The California lemon law case timeline depends on whether the case resolves in pre-litigation negotiation, in arbitration, in civil litigation, or at trial. Most cases conclude in 3 to 9 months from the date of statutory notice. Pre-litigation settlements typically close in 3 to 6 months; cases that file civil litigation generally settle within 6 to 12 months; cases that proceed to trial take 18 to 24 months. The § 1794(d) fee-shifting provision creates settlement pressure that keeps the median case relatively short.
Stage-by-Stage Timeline
Stage 1: Case review and engagement (week 0–1)
- Free case review (same day)
- Engagement letter signed (1–3 days)
- Initial records collection from consumer (days 1–7)
Stage 2: Investigation and statutory notice (week 1–4)
- Attorney pulls repair orders, warranty paperwork, TSBs
- Drafts § 1793.2(d)(2) statutory notice
- Serves notice on manufacturer’s consumer affairs and registered agent
- Manufacturer has reasonable opportunity to respond — typically 14–30 days
Stage 3: Pre-litigation demand (weeks 4–8)
- Attorney submits written demand with elected remedy and damages calculation
- Manufacturer responds — typically with counter-offer, denial, or request to arbitrate
- Negotiation continues over 4–8 weeks for cooperative cases
Stage 4: Arbitration (weeks 8–14, if applicable)
- Applies to Honda, Hyundai, Kia, Toyota, Nissan, and others using BBB Auto Line
- Filing to hearing: ~30 days
- Hearing to decision: ~40 days
- Consumer election period: ~30 days
Stage 5: Litigation filing and pleadings (months 2–4)
- Complaint filed in California Superior Court
- Manufacturer answers within 30 days
- Initial case management conference within 60–120 days
Stage 6: Discovery (months 4–10)
- Document requests, interrogatories, requests for admission
- Vehicle inspections by both parties’ experts
- Depositions of consumer, dealer service personnel, manufacturer PMK
- Discovery typically substantially complete by month 8–10
Stage 7: Settlement (often months 6–12)
- Mediation common; many California Superior Court departments order it
- Bulk of cases settle in this window
- Settlement includes underlying damages + civil penalty (if applicable) + fee award
Stage 8: Trial (months 12–24, if no settlement)
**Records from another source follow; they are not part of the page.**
(** * Pharmacy analytics dashboard: loader, filters and KPI rules

    A shallow embedding of [pharmacy_dashboard.py]: the workbook loader
    [load_data], the sidebar filters that build [filtered_data], the
    overview KPIs with their health notices, the quartile segmentation of
    daily revenue and the training loop of the forecast models.

    Tables are lists of records, one record per DataFrame row, each row
    carrying its index label.  Amounts read from a numeric sheet column are
    rationals; values computed by pandas/numpy arithmetic live in [num],
    which adds the IEEE special values that arithmetic can produce. *)

From Stdlib Require Import ZArith QArith Qreduction Qround Lia Lqa Bool.
From Stdlib Require Import Ascii String Sorted Permutation.
From stdpp Require Import base list.

Local Open Scope Z_scope.

(** ** Numbers *)

(** A float64 value as numpy sees it: a finite number or one of the three
    special values.  A finite value is an exact rational: the rounding of
    float64 arithmetic and the sign of zero are not represented.  The
    arithmetic is used below for what does not depend on rounding: tests
    against zero, the comparison of a value with a constant, the equality
    of two values computed by the same expression, and the places where
    [NaN] and the infinities appear. *)
Inductive num : Type :=
  | Fin (q : Q)
  | PInf
  | NInf
  | NaN.

Module Num.

Definition isnan (x : num) : bool :=
  match x with NaN => true | _ => false end.

Definition isfinite (x : num) : bool :=
  match x with Fin _ => true | _ => false end.

Definition add (x y : num) : num :=
  match x, y with
  | NaN, _ | _, NaN => NaN
  | Fin a, Fin b => Fin (Qred (a + b))
  | PInf, NInf | NInf, PInf => NaN
  | PInf, _ | _, PInf => PInf
  | NInf, _ | _, NInf => NInf
  end.

Definition sub (x y : num) : num :=
  match x, y with
  | NaN, _ | _, NaN => NaN
  | Fin a, Fin b => Fin (Qred (a - b))
  | PInf, PInf | NInf, NInf => NaN
  | PInf, _ | _, NInf => PInf
  | NInf, _ | _, PInf => NInf
  end.

(** The infinity whose sign is the sign of [q]; [NaN] for zero. *)
Definition signed_inf (q : Q) : num :=
  match (q ?= 0)%Q with
  | Eq => NaN
  | Gt => PInf
  | Lt => NInf
  end.

Definition mul (x y : num) : num :=
  match x, y with
  | NaN, _ | _, NaN => NaN
  | Fin a, Fin b => Fin (Qred (a * b))
  | Fin a, PInf | PInf, Fin a => signed_inf a
  | Fin a, NInf | NInf, Fin a => signed_inf (- a)
  | PInf, PInf | NInf, NInf => PInf
  | PInf, NInf | NInf, PInf => NaN
  end.

(** numpy true division: a zero divisor does not raise, it yields
    [nan] for [0/0] and a signed infinity otherwise. *)
Definition div (x y : num) : num :=
  match x, y with
  | NaN, _ | _, NaN => NaN
  | Fin a, Fin b =>
      if Qeq_bool b 0 then signed_inf a else Fin (Qred (a / b))
  | Fin _, (PInf | NInf) => Fin 0
  | PInf, Fin b => if Qle_bool 0 b then PInf else NInf
  | NInf, Fin b => if Qle_bool 0 b then NInf else PInf
  | (PInf | NInf), (PInf | NInf) => NaN
  end.

(** Comparisons: every comparison with [NaN] is false. *)
Definition ltb (x y : num) : bool :=
  match x, y with
  | NaN, _ | _, NaN => false
  | Fin a, Fin b => negb (Qle_bool b a)
  | NInf, (Fin _ | PInf) => true
  | Fin _, PInf => true
  | _, _ => false
  end.

Definition leb (x y : num) : bool :=
  match x, y with
  | NaN, _ | _, NaN => false
  | Fin a, Fin b => Qle_bool a b
  | NInf, _ => true
  | _, PInf => true
  | _, _ => false
  end.

Definition gtb (x y : num) : bool := ltb y x.
Definition geb (x y : num) : bool := leb y x.

End Num.

(** [Series.sum()]: missing values are skipped, the empty sum is 0. *)
Definition series_sum (col : list num) : num :=
  fold_left Num.add (List.filter (fun x => negb (Num.isnan x)) col) (Fin 0).

(** Sum of a column that holds no missing value, as an exact rational
    (neither the rounding of a float64 sum nor the wrap-around of an int64
    one is represented). *)
Definition column_sum (col : list Q) : Q :=
  Qred (fold_left Qplus col 0%Q).

Definition Qgtb (a b : Q) : bool := negb (Qle_bool a b).
Definition Qltb (a b : Q) : bool := negb (Qle_bool b a).

(** ** Calendar dates *)

(** A calendar day is its proleptic Gregorian ordinal (day 1 is
    0001-01-01), as [datetime.date.toordinal] numbers days.  Comparing
    dates is comparing ordinals and [d - timedelta(days=k)] is [d - k]. *)
Module Calendar.

Definition DI400Y : Z := 146097.
Definition DI100Y : Z := 36524.
Definition DI4Y : Z := 1461.

Definition DAYS_IN_MONTH : list Z :=
  [-1; 31; 28; 31; 30; 31; 30; 31; 31; 30; 31; 30; 31].

Definition DAYS_BEFORE_MONTH : list Z :=
  [-1; 0; 31; 59; 90; 120; 151; 181; 212; 243; 273; 304; 334].

Definition is_leap (year : Z) : bool :=
  (year mod 4 =? 0) && (negb (year mod 100 =? 0) || (year mod 400 =? 0)).

Definition days_before_year (year : Z) : Z :=
  let y := year - 1 in
  y * 365 + y / 4 - y / 100 + y / 400.

Definition days_in_month (year month : Z) : Z :=
  if (month =? 2) && is_leap year then 29
  else nth (Z.to_nat month) DAYS_IN_MONTH (-1).

Definition days_before_month (year month : Z) : Z :=
  nth (Z.to_nat month) DAYS_BEFORE_MONTH (-1)
  + (if (2 <? month) && is_leap year then 1 else 0).

(** [datetime.date(year, month, day).toordinal()]. *)
Definition ymd2ord (year month day : Z) : Z :=
  days_before_year year + days_before_month year month + day.

(** The (year, month, day) of an ordinal. *)
Definition ord2ymd (ordinal : Z) : Z * Z * Z :=
  let n := ordinal - 1 in
  let n400 := n / DI400Y in
  let n := n mod DI400Y in
  let year := n400 * 400 + 1 in
  let n100 := n / DI100Y in
  let n := n mod DI100Y in
  let n4 := n / DI4Y in
  let n := n mod DI4Y in
  let n1 := n / 365 in
  let n := n mod 365 in
  let year := year + n100 * 100 + n4 * 4 + n1 in
  if (n1 =? 4) || (n100 =? 4) then (year - 1, 12, 31)
  else
    let leapyear := (n1 =? 3) && (negb (n4 =? 24) || (n100 =? 3)) in
    let month := Z.shiftr (n + 50) 5 in
    let preceding :=
      nth (Z.to_nat month) DAYS_BEFORE_MONTH (-1)
      + (if (2 <? month) && leapyear then 1 else 0) in
    if n <? preceding then
      let month := month - 1 in
      let preceding :=
        preceding
        - (nth (Z.to_nat month) DAYS_IN_MONTH (-1)
           + (if (month =? 2) && leapyear then 1 else 0)) in
      (year, month, n - preceding + 1)
    else (year, month, n - preceding + 1).

Definition year_of (ordinal : Z) : Z := fst (fst (ord2ymd ordinal)).
Definition month_of (ordinal : Z) : Z := snd (fst (ord2ymd ordinal)).
Definition day_of (ordinal : Z) : Z := snd (ord2ymd ordinal).

(** Decimal value of a digit character. *)
Definition digit (c : ascii) : option Z :=
  let n := Z.of_nat (nat_of_ascii c) in
  if (48 <=? n) && (n <=? 57) then Some (n - 48) else None.

Fixpoint digits (acc : Z) (cs : list ascii) : option Z :=
  match cs with
  | [] => Some acc
  | c :: cs' =>
      match digit c with
      | Some d => digits (acc * 10 + d) cs'
      | None => None
      end
  end.

(** A text parser for the ISO form [YYYY-MM-DD], one instance of the
    parser that [to_datetime] is parameterised by below. *)
Definition parse_iso (s : string) : option Z :=
  match list_ascii_of_string s with
  | [y1; y2; y3; y4; s1; m1; m2; s2; d1; d2] =>
      if Ascii.eqb s1 "-" && Ascii.eqb s2 "-" then
        match digits 0 [y1; y2; y3; y4], digits 0 [m1; m2], digits 0 [d1; d2] with
        | Some y, Some m, Some d =>
            if (1 <=? y) && (1 <=? m) && (m <=? 12)
               && (1 <=? d) && (d <=? days_in_month y m)
            then Some (ymd2ord y m d) else None
        | _, _, _ => None
        end
      else None
  | _ => None
  end.

End Calendar.

(** ** The workbook and the loaded tables *)

(** A cell of a [Date] column as [read_excel] returns it: empty, a
    timestamp, text or a number.  A timestamp is kept as its calendar day,
    which is what the sidebar reads of it through [.dt.date] and
    [.dt.month].  [read_excel] turns the texts of [STR_NA_VALUES] into an
    empty cell, so a [Text] cell holds none of them. *)
Inductive cell : Type :=
  | Blank
  | Stamp (day : Z)
  | Text (s : string)
  | Number (q : Q).

(** The texts the pandas readers take for a missing value (their default
    [na_values]). *)
Definition STR_NA_VALUES : list string :=
  ["-1.#IND"; "1.#QNAN"; "1.#IND"; "-1.#QNAN"; "#N/A N/A"; "#N/A"; "N/A";
   "n/a"; "NA"; "<NA>"; "#NA"; "NULL"; "null"; "NaN"; "-NaN"; "nan"; "-nan";
   "None"; EmptyString]%string.

Definition is_na_value (s : string) : bool :=
  existsb (String.eqb s) STR_NA_VALUES.

(** Rows of the three transactional sheets as read.  A numeric cell is
    [None] when it is empty. *)
Record income_sheet_row : Type := {
  s_Date : cell;
  s_Total : option Q;
  s_cash : option Q;
  s_visa : option Q;
  s_due_amount : option Q;
  s_Gross_Income_sys : option Q
}.

Record purchase_sheet_row : Type := {
  ps_Date : cell;
  ps_id : string;
  ps_Invoice_Company : string;
  ps_Inventory_Type : string;
  ps_Invoice_Type : string;
  ps_Invoice_Amount : option Q;
  ps_Credit_Limit : option Q
}.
- Trial setting conference 9–15 months from filing
- Bench or jury trial; typically 3–7 court days
- Judgment issued days to weeks after verdict
- Separate fee motion under § 1794(d) — heard 30–90 days after judgment
Realistic Timing by Case Type
| Case type | Median time to recovery |
|---|---|
| Documented Tanner-threshold buyback, cooperative OEM | 3–4 months |
| Standard pre-litigation negotiation, no arbitration | 4–7 months |
| Arbitration before litigation (Honda/Hyundai/Kia/Toyota) | 5–9 months |
| Civil suit filed, pre-trial settlement | 8–14 months from notice |
| Trial | 18–24 months from notice |
| Pattern-defect litigation (fleet defects) | 12–30 months |
What Slows Cases Down
- Dealer non-responsiveness. Repair-order requests get lost when service writers turn over.
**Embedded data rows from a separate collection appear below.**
(** C8: for every record on which it returns (the quotient
    [criminal_count / total_cases] within the float range),
    [forecast_crime_timeline] returns a map whose keys are exactly the
    eight keys of [CRIME_TIME_WINDOWS], each once, in ascending order of
    [days]. *)
Theorem forecast_timeline_keys_sorted (clock : nat -> Z) (p : person_data) :
  ratio_fits p = true ->
  exists fs,
    Utils.CrimeForecaster.forecast_crime_timeline clock p = Ok fs
    /\ Backend.CrimeForecaster.forecast_crime_timeline clock p = Ok fs
    /\ Permutation (dict_keys fs) (dict_keys Constants.CRIME_TIME_WINDOWS)
    /\ NoDup (dict_keys fs)
    /\ length fs = 8%nat
    /\ StronglySorted
         (fun a b : string * forecast => days (snd a) <= days (snd b)) fs.
Proof.
  intros Hfit. exists (sorted (unsorted_timeline clock p) days_key).
  split; [apply forecast_timeline_closed; exact Hfit|].
  split; [rewrite forecast_timeline_copies;
          apply forecast_timeline_closed; exact Hfit|].
  pose proof (sorted_perm days_key (unsorted_timeline clock p)) as Hperm.
  split; [apply (Permutation_map fst Hperm)|].
  split; [apply sorted_timeline_nodup|].
  split; [rewrite (Permutation_length Hperm); reflexivity|].
  apply (sorted_ascending days_key).
Qed.

Lemma forecast_timeline_keys_sorted_witness :
  ratio_fits example_record = true
  /\ exists fs,
       Utils.CrimeForecaster.forecast_crime_timeline (fun _ => 0)
         example_record = Ok fs
       /\ Backend.CrimeForecaster.forecast_crime_timeline (fun _ => 0)
            example_record = Ok fs
       /\ Permutation (dict_keys fs) (dict_keys Constants.CRIME_TIME_WINDOWS)
       /\ NoDup (dict_keys fs)
       /\ length fs = 8%nat
       /\ StronglySorted
            (fun a b : string * forecast => days (snd a) <= days (snd b)) fs.
Proof.
  split; [reflexivity|].
  apply (forecast_timeline_keys_sorted (fun _ => 0) example_record).
  reflexivity.
Defined.

(** C9: in each of the eight entries of a returned timeline (it is
    returned wherever the quotient [criminal_count / total_cases] is
    within the float range), [days] lies strictly inside the
    confidence interval, hence also within it. *)
Theorem forecast_days_inside_interval (clock : nat -> Z) (p : person_data) :
  ratio_fits p = true ->
  exists fs,
    Utils.CrimeForecaster.forecast_crime_timeline clock p = Ok fs
    /\ length fs = 8%nat
    /\ Forall
         (fun kv : string * forecast =>
            ci_lower (snd kv) <= days (snd kv) <= ci_upper (snd kv)
            /\ ci_lower (snd kv) < days (snd kv) < ci_upper (snd kv))
         fs.
Proof.
  intros Hfit. exists (sorted (unsorted_timeline clock p) days_key).
  split; [apply forecast_timeline_closed; exact Hfit|].
  split.
  - rewrite (Permutation_length
               (sorted_perm days_key (unsorted_timeline clock p))).
    reflexivity.
  - apply timeline_Forall. intros now k b Hb.
    destruct (forecast_entry_facts now p k b Hfit)
      as (_ & _ & _ & _ & _ & _ & Hin & _).
    cbn [fst snd]. lia.
Qed.

Lemma forecast_days_inside_interval_witness :
  ratio_fits example_record = true
  /\ exists fs,
       Utils.CrimeForecaster.forecast_crime_timeline (fun _ => 0)
         example_record = Ok fs
       /\ length fs = 8%nat
       /\ Forall
            (fun kv : string * forecast =>
               ci_lower (snd kv) <= days (snd kv) <= ci_upper (snd kv)
               /\ ci_lower (snd kv) < days (snd kv) < ci_upper (snd kv))
            fs.
Proof.
  split; [reflexivity|].
  apply (forecast_days_inside_interval (fun _ => 0) example_record).
  reflexivity.
Defined.

(** * Further properties of the code *)

(** ** Risk levels *)

Lemma Qle_bool_compat_l (x x' y : Q) :
  (x == x')%Q -> Qle_bool x y = Qle_bool x' y.
Proof. intros H. rewrite H. reflexivity. Qed.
- Manufacturer document production. OEMs slow-walk discovery on warranty claim history and TSBs.
- Out-of-state witness scheduling. Manufacturer PMK depositions often require travel coordination.
- Mileage offset disputes. Disagreement about which odometer reading governs the offset.
- Pattern-defect coordination. Cases involving fleet-wide issues (Hyundai Theta II engines, Ford PowerShift) often consolidate with other plaintiffs’ cases.
- Court calendar. Superior Court trial calendars in Los Angeles County can push trial dates past 18 months from filing.
What Speeds Cases Up
- Clean repair-order documentation. Tanner-threshold compliance on the face of the records.
- Public TSB acknowledging the defect. Manufacturer cannot credibly deny.
- Cooperative manufacturer counsel. Some OEMs settle predictable cases quickly.
- Safety-defect facts. The two-attempt safety presumption triggers faster settlement pressure.
- Filing during the warranty period. Recent repair attempts are easier to investigate.
Free Case Review
McMillan Law Group will evaluate your repair history and give you a realistic timeline at no cost. Statewide California representation, no fee unless we win.
Frequently Asked Questions
How long does a California lemon law case take?
Median: 3–9 months. Pre-litigation: 3–6 months. Filed suit: 6–12 months. Trial: 18–24 months.
What is the fastest a case can resolve?
6–8 weeks for documented Tanner-threshold buybacks with cooperative OEMs. Uncommon but real.
What slows a case down?
Dealer record-pulling, manufacturer discovery delays, out-of-state depositions, and mileage-offset disputes.
Do I have to be involved the whole time?
No. Most work happens between counsel and the manufacturer. You may sit for a deposition and make the vehicle available for inspection. Otherwise, expect 5–10 hours of total client time across the case.